I'm pretty sure I did give examples of how different Europe can be, but in any case. The key differences between the US and Europe is our size and population. I could drive for days and still be in the US, but the majority of European countries can be crossed in a few hours. This is the key to remember, the US is a collection of many different cultures that blended together into one nation over a period of centuries. We have former British, Dutch, Spanish, and French colonies and the history they bring with them, we have natives, we have pretty much every mixture there is too, so there's areas of the US that have a pretty heavy religious influence and others that do not. We even have areas where French, is actually somewhat of a common language too. You can't judge the US, based upon parts of it anymore then you could judge Europe, based upon the attitudes of the UK. The major difference is we are combined into one nation, while the Europe isn't.


----------



## monemi (Jun 24, 2013)

FearAndTrembling said:


> yeah, and there are guys in the south of the US who are still mad about the Civil War and call me Yankee. Call them a Yankee and see what happens. come on. I probably have 5 different european ethnicities in me, but over here, I'm just white. That's it.


And because it doesn't matter in the US, the British Isles are supposed to be over it? Wales and Scotland debate separating from the UK. Quebec debates separating from Canada. The differences are distinct enough that they insist that they are their own people. Scotland already has their own parliament and currency. 

FAT, you're incredibly ill-informed about countries outside of the US. You are perpetuating the dumb American stereotype. Are you sure you want to keep doing this?


----------



## lilpixieofterror (Oct 24, 2013)

monemi said:


> And because it doesn't matter in the US, the British Isles are supposed to be over it? Wales and Scotland debate separating from the UK. Quebec debates separating from Canada. The differences are distinct enough that they insist that they are their own people. Scotland already has their own parliament and currency.

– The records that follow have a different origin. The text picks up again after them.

Definition WaitConnected_outcomes (timeout : bool) (c : Conn) : list (option wait_err) :=
  (if connected c then [None] else []) ++
  (if failed c then [Some WaitFailed] else []) ++
  (if timeout then [Some (WaitTimeout (readyCount c) (numChannels c))] else []) ++
  (if done_ c then [Some WaitStopped] else []).

Definition GetChannelCount (c : Conn) : Z := Z.of_nat (length (sessions c)).

(** The number of streams over all sessions. *)
Definition GetStreamCount (c : Conn) : Z := foldl (fun t s => t + NumStreams s) 0 (sessions c).

Definition GetStreamDistribution (c : Conn) : list Z := NumStreams <$> sessions c.

(** [openStream]: the session on which [OpenStream] is called, and the
    round-robin counter.  [None] is an index out of range. *)
Definition openStream (c : Conn) (nextSession : Z) : option (res string Sess * Z) :=
  match sessions c with
  | [] => Some (Err "no smux sessions available", nextSession)
  | [s] => Some (Ok s, nextSession)
  | l =>
      match scan IsClosed NumStreams None maxInt l with
      | Some s => Some (Ok s, nextSession)
      | None =>
          let n := u32 (nextSession + 1) in
          let idx := n mod u32 (Z.of_nat (length l)) in
          s ← l !! Z.to_nat idx; Some (Ok s, n)
      end
  end.

(** ** Starting a peer *)

(** Resources, in the order in which they are taken and released. *)
Inductive event := SockOpen | SockClose | PcOpen | PcClose | SessClose (s : Sess).

(** What the operating system and the WebRTC stack answer during one start. *)
Record Env := mkEnv {
  e_listen : res string (Z * Z);          (* the UDP socket: its descriptor and port *)
  e_stun : res string (string * Z);       (* discoverReflexiveAddrMulti *)
  e_obfs : res string unit;               (* NewObfuscatedPacketConn *)
  e_newpc : res string unit;              (* api.NewPeerConnection *)
  e_remote : res string unit;             (* SetRemoteDescription *)
  e_media : res string unit;              (* PrepareMediaTrack *)
  e_label : nat -> string;                (* generateRandomDCLabel *)
  e_channel : nat -> res string unit;     (* CreateDataChannel *)
  e_describe : res string unit;           (* CreateOffer or CreateAnswer *)
  e_local : res string unit;              (* SetLocalDescription *)
  e_sdp : string }.                       (* LocalDescription after gathering *)

(** [newPeerConnection]: the socket, the discovered address, the obfuscation
    wrapper and the peer connection.  Socket buffers, the relay registration
    and the settings passed to pion influence neither its result nor what it
    releases. *)
Definition newPeerConnection (obfsKey : bytes) (relay : string) (e : Env)
    : res string Sdp.peerConnResult * list event :=
  match e_listen e with
  | Err m => (Err ("create UDP socket: " +:+ m)%string, [])
  | Ok (fd, lport) =>
      let '(ip, port) := match e_stun e with Ok a => a | Err _ => (EmptyString, 0) end in
      match (if decide (obfsKey = []) then Ok tt else e_obfs e) with
      | Err m => (Err ("create obfuscated conn: " +:+ m)%string, [SockOpen; SockClose])
      | Ok _ =>
          match e_newpc e with
          | Err m => (Err ("create peer connection: " +:+ m)%string, [SockOpen; SockClose])
          | Ok _ => (Ok (Sdp.mkPC ip port lport relay fd), [SockOpen; PcOpen])
          end
      end
  end.

(** The clean-up that every later failure runs. *)
Definition cleanup : list event := [PcClose; SockClose].

Definition fail_with {A} (ctx m : string) (evs : list event) : res string A * list event :=
  (Err (ctx +:+ m)%string, evs ++ cleanup).

(** The loop that creates the data channels: the first failure, if any, with
    the channel's label. *)
Fixpoint create_channels (e : Env) (i n : nat) : res string unit :=
  match n with
  | O => Ok tt
  | S n => match e_channel e i with Err m => Err (e_label e i +:+ ": " +:+ m) | Ok _ => create_channels e (S i) n end
  end.

(** The end of [StartServer] and [StartClient]: create the description, set
    it, gather, add and filter candidates. *)
Definition finish {A} (ctx : string) (a : A) (r : Sdp.peerConnResult) (evs : list event) (e : Env)
    : res string (A * string) * list event :=
  match e_describe e with
  | Err m => fail_with ctx m evs
  | Ok _ =>
      match e_local e with
      | Err m => fail_with "set local description: " m evs
      | Ok _ => (Ok (a, Sdp.localSDP (e_sdp e) r), evs)
      end
  end.

Record Server := mkServer {
  s_conn : Conn; s_opts : ServerOptions; totalStreamSem : option Z; activeStreams : Z;
  bytesUp : Z; bytesDown : Z; webBytesDown : Z; videoBytesDown : Z; otherBytesDown : Z }.

(** [makeSemaphore]: the capacity, or no semaphore. *)
Definition makeSemaphore (n : Z) : option Z := if n <=? 0 then None else Some n.

(** [StartServer]; the outer [None] is the panic of [make] with a negative
    capacity. *)
Definition StartServer (obfsKey : bytes) (relay : string) (opts : ServerOptions) (e : Env)
    : option (res string (Server * string) * list event) :=
  let o := applyServerDefaults opts in
  let n := NumChannels (shared o) in
  match newPeerConnection obfsKey relay e with
  | (Err m, evs) => Some (Err m, evs)
  | (Ok r, evs) =>
      if n <? 0 then None else
      let s := mkServer (newConn n) o (makeSemaphore (MaxTotalStreams o)) 0 0 0 0 0 0 in
      Some match Mode (shared o) with
      | TransportMediaStream =>
          match e_media e with
          | Err m => fail_with "prepare media track: " m evs
          | Ok _ => finish "create offer: " s r evs e
          end
      | TransportDataChannels =>
          match create_channels e 0 (Z.to_nat n) with
          | Err m => fail_with "create data channel " m evs
          | Ok _ => finish "create offer: " s r evs e
          end
      end
  end.

Record Client := mkClient {
  c_conn : Conn; c_opts : ClientOptions; nextSession : Z; socketFD : Z; onReconnect : bool }.

Definition StartClient (obfsKey : bytes) (relay : string) (opts : ClientOptions) (e : Env)
    : option (res string (Client * string) * list event) :=
  let o := applyClientDefaults opts in
  let n := NumChannels o in
  match newPeerConnection obfsKey relay e with
  | (Err m, evs) => Some (Err m, evs)
  | (Ok r, evs) =>
      if n <? 0 then None else
      let c := mkClient (newConn n) o 0 (Sdp.socketFD r) false in
      Some match e_remote e with
      | Err m => fail_with "set remote description: " m evs
      | Ok _ =>
          match Mode o with
          | TransportMediaStream =>
              match e_media e with
              | Err m => fail_with "prepare media track: " m evs
              | Ok _ => finish "create answer: " c r evs e
              end
          | TransportDataChannels => finish "create answer: " c r evs e
          end
      end
  end.

(** [Stop] of the server and of the client: nothing the second time. *)
Definition Stop (c : Conn) : list event * Conn :=
  if done_ c then ([], c)
  else (map SessClose (sessions c) ++ [PcClose; SockClose], set_done c).

(** What [openStream] returns: with sessions it never fails or indexes out of
    range, and among the open ones it takes one with the fewest streams. *)
Lemma openStream_spec c n :
  (forall s, s ∈ sessions c -> NumStreams s < maxInt) -> Z.of_nat (length (sessions c)) < 2 ^ 32 ->
  sessions c <> [] ->
  exists s n', openStream c n = Some (Ok s, n') /\ s ∈ sessions c /\
    (forall t, t ∈ sessions c -> IsClosed t = false -> length (sessions c) <> 1%nat ->
       IsClosed s = false /\ NumStreams s <= NumStreams t).
Proof.
  intros Hb Hlen Hne. unfold openStream. destruct (sessions c) as [|a [|b l]] eqn:E; [done| |].
  - exists a, n. split; [done|]. split; [set_solver|]. done.
  - assert (Hs := scan_spec IsClosed NumStreams (a :: b :: l) None maxInt eq_refl (fun s H _ => Hb s H)).
    destruct (scan IsClosed NumStreams None maxInt (a :: b :: l)) as [s|].
    + destruct Hs as ([?|[H1 H2]] & _ & H3); [done|]. exists s, n. split; [done|]. split; [done|]. auto.
    + destruct Hs as [_ Hs]. assert (Hl : 0 < Z.of_nat (length (a :: b :: l))) by (simpl; lia).
      rewrite (wrap_small 32 (Z.of_nat (length (a :: b :: l)))) by lia.
      destruct (lookup_lt_is_Some_2 (a :: b :: l) (Z.to_nat (u32 (n + 1) mod Z.of_nat (length (a :: b :: l)))))
        as [s Hx].
      { pose proof (Z.mod_pos_bound (u32 (n + 1)) _ Hl). lia. }
      rewrite Hx. eexists _, _. split; [reflexivity|]. split; [by eapply list_elem_of_lookup_2|].
      intros t Ht Hc. rewrite Hs in Hc; done.
Qed.

(** ** Resources *)

(** How many sockets and peer connections are open after the events. *)
Fixpoint live (evs : list event) : Z * Z :=
  match evs with
  | [] => (0, 0)
  | e :: evs =>
      let '(s, p) := live evs in
      match e with
      | SockOpen => (s + 1, p) | SockClose => (s - 1, p)
      | PcOpen => (s, p + 1) | PcClose => (s, p - 1)
      | SessClose _ => (s, p)
      end
  end.

Lemma live_app a b : live (a ++ b) = ((live a).1 + (live b).1, (live a).2 + (live b).2).
Proof.
  induction a as [|e a IH]; simpl; [by destruct (live b)|]. rewrite IH.
  destruct (live a) as [s p], (live b) as [s' p'], e; simpl; f_equal; lia.
Qed.

Lemma live_stop c : done_ c = false -> live (Stop c).1 = (-1, -1).
Proof.
  intros H. unfold Stop. rewrite H. cbn [fst]. rewrite live_app.
  assert (E : live (map SessClose (sessions c)) = (0, 0)) by (induction (sessions c) as [|s l IH]; simpl; [done|by rewrite IH]).
  by rewrite E.
Qed.

(** A start leaves a socket and a peer connection open when it succeeds and
    nothing when it fails. *)
Definition balanced {A} (r : res string A) (evs : list event) : Prop :=
  live evs = match r with Ok _ => (1, 1) | Err _ => (0, 0) end.

Lemma newPeerConnection_live key relay e :
  balanced (newPeerConnection key relay e).1 (newPeerConnection key relay e).2.
Proof.
  unfold newPeerConnection, balanced. destruct (e_listen e) as [[fd lp]|]; [|done].
  destruct (match e_stun e with Ok a => a | Err _ => _ end) as [ip port].
  destruct (if decide (key = []) then _ else _); [|done]. by destruct (e_newpc e).
Qed.

Lemma fail_with_live {A} ctx m evs : live evs = (1, 1) -> balanced (fail_with (A:=A) ctx m evs).1 (fail_with (A:=A) ctx m evs).2.
Proof. intros H. unfold balanced, fail_with. cbn [fst snd]. rewrite live_app, H. done. Qed.
Lemma unpack_loops_equal fuel buf i out :
  (i <= length buf)%nat -> unpack_loop fuel buf i out = cid_unpack_loop fuel buf 0 i out.
Proof.
  revert i out. induction fuel as [|fuel IH]; intros i out Hi; cbn [unpack_loop cid_unpack_loop];
    case_decide as Hd; try done.
  destruct (idx_ok buf i) as (ct & -> & _); [lia|]. cbn [res_bind]. rewrite !Nat.add_0_r.
  replace (if (ct =? ContentTypeConnectionID)%Z then FixedHeaderSize else FixedHeaderSize)
    with FixedHeaderSize by (by destruct (_ =? _)%Z).
  replace (if (ct =? ContentTypeConnectionID)%Z then fixedHeaderLenIdx else fixedHeaderLenIdx)
    with 11%nat by (by destruct (_ =? _)%Z).
  destruct (unpack_step FixedHeaderSize 11 buf i) as [n|] eqn:En; cbn [res_bind]; [|done].
  assert (i + n <= length buf)%nat.
  { revert En. unfold unpack_step. destruct (_ <=? _)%nat; [done|]. cbn [negb ensure res_bind].
    destruct (u16_at _ _); [|done]. cbn [res_bind].
    destruct (Nat.ltb_spec (length buf) (i + (FixedHeaderSize + Z.to_nat a))); [done|].
    cbn. intros [= <-]. done. }
  rewrite sub_ok by lia. cbn [res_bind]. by apply IH.
Qed.

(** Without connection identifiers the two functions that unpack datagrams
    are the same function, on every input. *)
Theorem unpack_datagram_equiv buf :
  UnpackDatagram buf = ContentAwareUnpackDatagram buf 0.
Proof. apply unpack_loops_equal. lia. Qed.

Lemma marshalled_hsize h body cid :
  header_wf h -> (ContentType h = ContentTypeConnectionID -> length (ConnectionID h) = cid) ->
  hsize cid (header_bytes h ++ body) = Header_Size h.
Proof.
  intros [Ht _ _ _ _ Hc] Hcid. unfold header_bytes, Header_Size, FixedHeaderSize. cbn [app hsize].
  rewrite b2z_z2b_small by lia. destruct (Z.eqb_spec (ContentType h) ContentTypeConnectionID) as [E|E].
  - by rewrite Hcid.
  - rewrite Hc by done. simpl. lia.
Qed.

(** Records as the library writes them, header and content, are records. *)
Lemma marshalled_is_record h body cid :
  header_wf h -> ContentLen h = Z.of_nat (length body) ->
  (ContentType h = ContentTypeConnectionID -> length (ConnectionID h) = cid) ->
  is_record cid (header_bytes h ++ body).
Proof.
  intros Hw Hlen Hcid. pose proof (marshalled_hsize h body cid Hw Hcid) as Hh.
  destruct Hw as [Ht Hl _ _ _ Hc].
  unfold is_record, announced. rewrite Hh, length_app, length_header_bytes.
  split; [lia|]. f_equal. rewrite slice_app_l by (rewrite length_header_bytes; lia).
  unfold slice, header_bytes, Header_Size, FixedHeaderSize. rewrite !app_assoc.
  rewrite drop_app_length' by (len; lia). rewrite take_ge by (len; lia).
  rewrite be_get_put_small by (simpl; lia). lia.
Qed.
(* ===== verification/DtlsExt.v ===== *)
(** * DTLS hello extensions

    The package [extension] (golib/replace/dtls/pkg/protocol/extension): the
    nine extensions with their encoders and decoders, the block that holds
    them all, and the selection of an application protocol.

    Four of the extensions are read and written with the [cryptobyte]
    package, which is not part of the repository: its readers and builders
    are the operations of the class [Cryptobyte], with their documented
    behaviour as laws, and [cryptobyte_ref] is an implementation of it. *)

From S2P Require Import Prelude DtlsWire.
Open Scope np_scope.

(** ** [cryptobyte] *)

(** A reader takes a value off the front of a byte string and returns what is
    left, or reports failure; a builder writes a block behind its length, and
    fails when the length does not fit the prefix. *)
Class Cryptobyte := {
  ReadUint8 : bytes -> option (Z * bytes);
  ReadUint16 : bytes -> option (Z * bytes);
  ReadUint8LengthPrefixed : bytes -> option (bytes * bytes);
  ReadUint16LengthPrefixed : bytes -> option (bytes * bytes);
  CopyBytes : nat -> bytes -> option (bytes * bytes);
  AddUint8LengthPrefixed : bytes -> res derr bytes;
  AddUint16LengthPrefixed : bytes -> res derr bytes;

  ReadUint8_spec s :
    ReadUint8 s = match s with b :: r => Some (b2z b, r) | [] => None end;
  ReadUint16_spec s :
    ReadUint16 s = match s with a :: b :: r => Some (be_get [a; b], r) | _ => None end;
  ReadUint8LengthPrefixed_spec s :
    ReadUint8LengthPrefixed s =
      match s with
      | b :: r => if decide (Z.to_nat (b2z b) <= length r)%nat
                  then Some (take (Z.to_nat (b2z b)) r, drop (Z.to_nat (b2z b)) r) else None
      | [] => None
      end;
  ReadUint16LengthPrefixed_spec s :
    ReadUint16LengthPrefixed s =
      match s with
      | a :: b :: r => let n := Z.to_nat (be_get [a; b]) in
                       if decide (n <= length r)%nat then Some (take n r, drop n r) else None
      | _ => None
      end;
  CopyBytes_spec n s :
    CopyBytes n s = if decide (n <= length s)%nat then Some (take n s, drop n s) else None;
  AddUint8LengthPrefixed_spec c :
    AddUint8LengthPrefixed c =
      if decide (Z.of_nat (length c) < 256)%Z then Ok (be_put 1 (Z.of_nat (length c)) ++ c)
      else Err errBuilder;
  AddUint16LengthPrefixed_spec c :
    AddUint16LengthPrefixed c =
      if decide (Z.of_nat (length c) < 65536)%Z then Ok (be_put 2 (Z.of_nat (length c)) ++ c)
      else Err errBuilder
}.
(* ===== verification/DtlsHandshake.v ===== *)
(** * DTLS handshake messages and records

    The package [handshake] (golib/replace/dtls/pkg/protocol/handshake): the
    handshake header, the ten messages with their encoders and decoders, and
    the [Handshake] content that carries them; then the record of package
    [recordlayer], which joins a header and a content.

    A slice that may be nil where the code asks for it is an [option]; times
    are seconds since 1970. *)

From S2P Require Import Prelude DtlsWire DtlsExt.
Open Scope np_scope.

(** ** Parts shared by the messages *)

Definition RandomBytesLength : nat := 28.
Definition RandomLength : nat := RandomBytesLength + 4.

Record Random := mkRandom { GMTUnixTime : Z; RandomBytes : bytes }.

Definition Random_MarshalFixed (r : Random) : bytes :=
  be_put 4 (GMTUnixTime r) ++ RandomBytes r.

Definition Random_UnmarshalFixed (data : bytes) : Random :=
  mkRandom (be_get (take 4 data)) (drop 4 data).

Definition decodeCipherSuiteIDs (buf : bytes) : res derr (list Z) :=
  let! _ := ensure (negb (length buf <? 2)%nat) errBufferTooSmall in
  let! l := u16_at 0 buf in
  read_loop (Z.to_nat (l / 2)) 0 (fun i =>
    let! _ := ensure (negb (length buf <? i * 2 + 4)%nat) errBufferTooSmall in
    let! v := u16_at (i * 2 + 2) buf in
    Ok (Some v)).

Definition encodeCipherSuiteIDs (ids : list Z) : bytes :=
  be_put 2 (Z.of_nat (length ids * 2)) ++ concat (map (be_put 2) ids).
(** ** Cutting *)

Lemma split_loop_spec fuel data n i :
  (0 < n)%nat -> (length data <= i + fuel)%nat ->
  concat (split_loop fuel data n i) = drop i data /\
  Forall (fun p => p <> [] /\ (length p <= n)%nat) (split_loop fuel data n i).
Proof.
  intros Hn. revert i. induction fuel as [|fuel IH]; intros i Hf; cbn [split_loop].
  - split; [|constructor]. simpl. symmetry. apply drop_ge. lia.
  - destruct (Nat.ltb_spec i (length data)) as [Hi|Hi].
    2:{ split; [|constructor]. simpl. symmetry. by apply drop_ge. }
    destruct (IH (i + n)%nat ltac:(lia)) as [Hc Hall]. cbv zeta.
    set (j := if (length data <? i + n)%nat then _ else _).
    assert (Hj : j = Nat.min (length data) (i + n)).
    { unfold j. destruct (Nat.ltb_spec (length data) (i + n)); lia. }
    assert (Hl : length (slice i j data) = (j - i)%nat) by (apply length_slice; lia).
    split.
    + cbn [concat]. rewrite Hc. unfold slice. rewrite <- drop_drop.
      destruct (decide (i + n <= length data)%nat).
      * replace (j - i)%nat with n by lia. apply take_drop.
      * rewrite take_ge by (len; lia). rewrite (drop_ge (drop i data)) by (len; lia).
        by rewrite app_nil_r.
    + constructor; [|done]. split; [|lia]. intros E. rewrite E in Hl. simpl in Hl. lia.
Qed.

(** The pieces of a message: what they concatenate to, and that none is empty
    unless the message is. *)
Definition wf_pieces (ps : list bytes) : Prop := (ps <> [] /\ Forall (fun p => p <> []) ps) \/ ps = [[]].

Definition pieces_of (content : bytes) (mtu : nat) : list bytes :=
  if is_nil (splitBytes content mtu) then [[]] else splitBytes content mtu.

Lemma pieces_of_spec content mtu :
  (0 < mtu)%nat ->
  wf_pieces (pieces_of content mtu) /\ concat (pieces_of content mtu) = content /\
  Forall (fun p => (length p <= mtu)%nat) (pieces_of content mtu).
Proof.
  intros Hm. destruct (split_loop_spec (length content) content mtu 0 Hm ltac:(lia)) as [Hc Hall].
  fold (splitBytes content mtu) in Hc, Hall. unfold pieces_of.
  destruct (splitBytes content mtu) as [|p ps] eqn:E; cbn [is_nil].
  - simpl in Hc. subst. split_and!; [by right|done|]. repeat constructor. simpl. lia.
  - split_and!; [left; split; [done|]|done|]; (eapply Forall_impl; [exact Hall|]); intros ? []; done.
Qed.

(** Where the [k]-th piece starts. *)
Definition piece_off (ps : list bytes) (k : nat) : nat := length (concat (take k ps)).

Lemma piece_off_S ps k p : ps !! k = Some p -> piece_off ps (S k) = (piece_off ps k + length p)%nat.
Proof.
  intros H. unfold piece_off. rewrite (take_S_r _ _ _ H), concat_app, length_app. simpl.
  by rewrite app_nil_r.
Qed.

Lemma piece_off_le ps j k : (j <= k)%nat -> (piece_off ps j <= piece_off ps k)%nat.
Proof.
  intros H. unfold piece_off. rewrite <- (take_drop j (take k ps)), take_take.
  replace (j `min` k) with j by lia.
  rewrite concat_app, length_app. lia.
Qed.

Lemma piece_off_total ps : piece_off ps (length ps) = length (concat ps).
Proof. unfold piece_off. by rewrite firstn_all. Qed.

(** Pieces start at different offsets. *)
Lemma piece_off_lt ps j k p :
  wf_pieces ps -> ps !! j = Some p -> (j < k)%nat -> (k < length ps)%nat ->
  (piece_off ps j < piece_off ps k)%nat.
Proof.
  intros Hw Hj Hlt Hk. pose proof (piece_off_S ps j p Hj) as HS.
  pose proof (piece_off_le ps (S j) k ltac:(lia)).
  destruct Hw as [[_ Hne]| ->]; [|simpl in Hk; lia].
  eapply Forall_lookup_1 in Hne; [|done]. destruct p; [done|]. simpl in HS. lia.
Qed.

You'll find a lot of that here too. Southern Cali has said it wants to separate from Northern Cali, for years. Down in the south today, there still is some who talk about succeeding from the US. Every country has its bickering with one another.


----------



## FearAndTrembling (Jun 5, 2013)

monemi said:


> And because it doesn't matter in the US, the British Isles are supposed to be over it? Wales and Scotland debate separating from the UK. Quebec debates separating from Canada. The differences are distinct enough that they insist that they are their own people. Scotland already has their own parliament and currency.
> 
> FAT, you're incredibly ill-informed about countries outside of the US. You are perpetuating the dumb American stereotype. Are you sure you want to keep doing this?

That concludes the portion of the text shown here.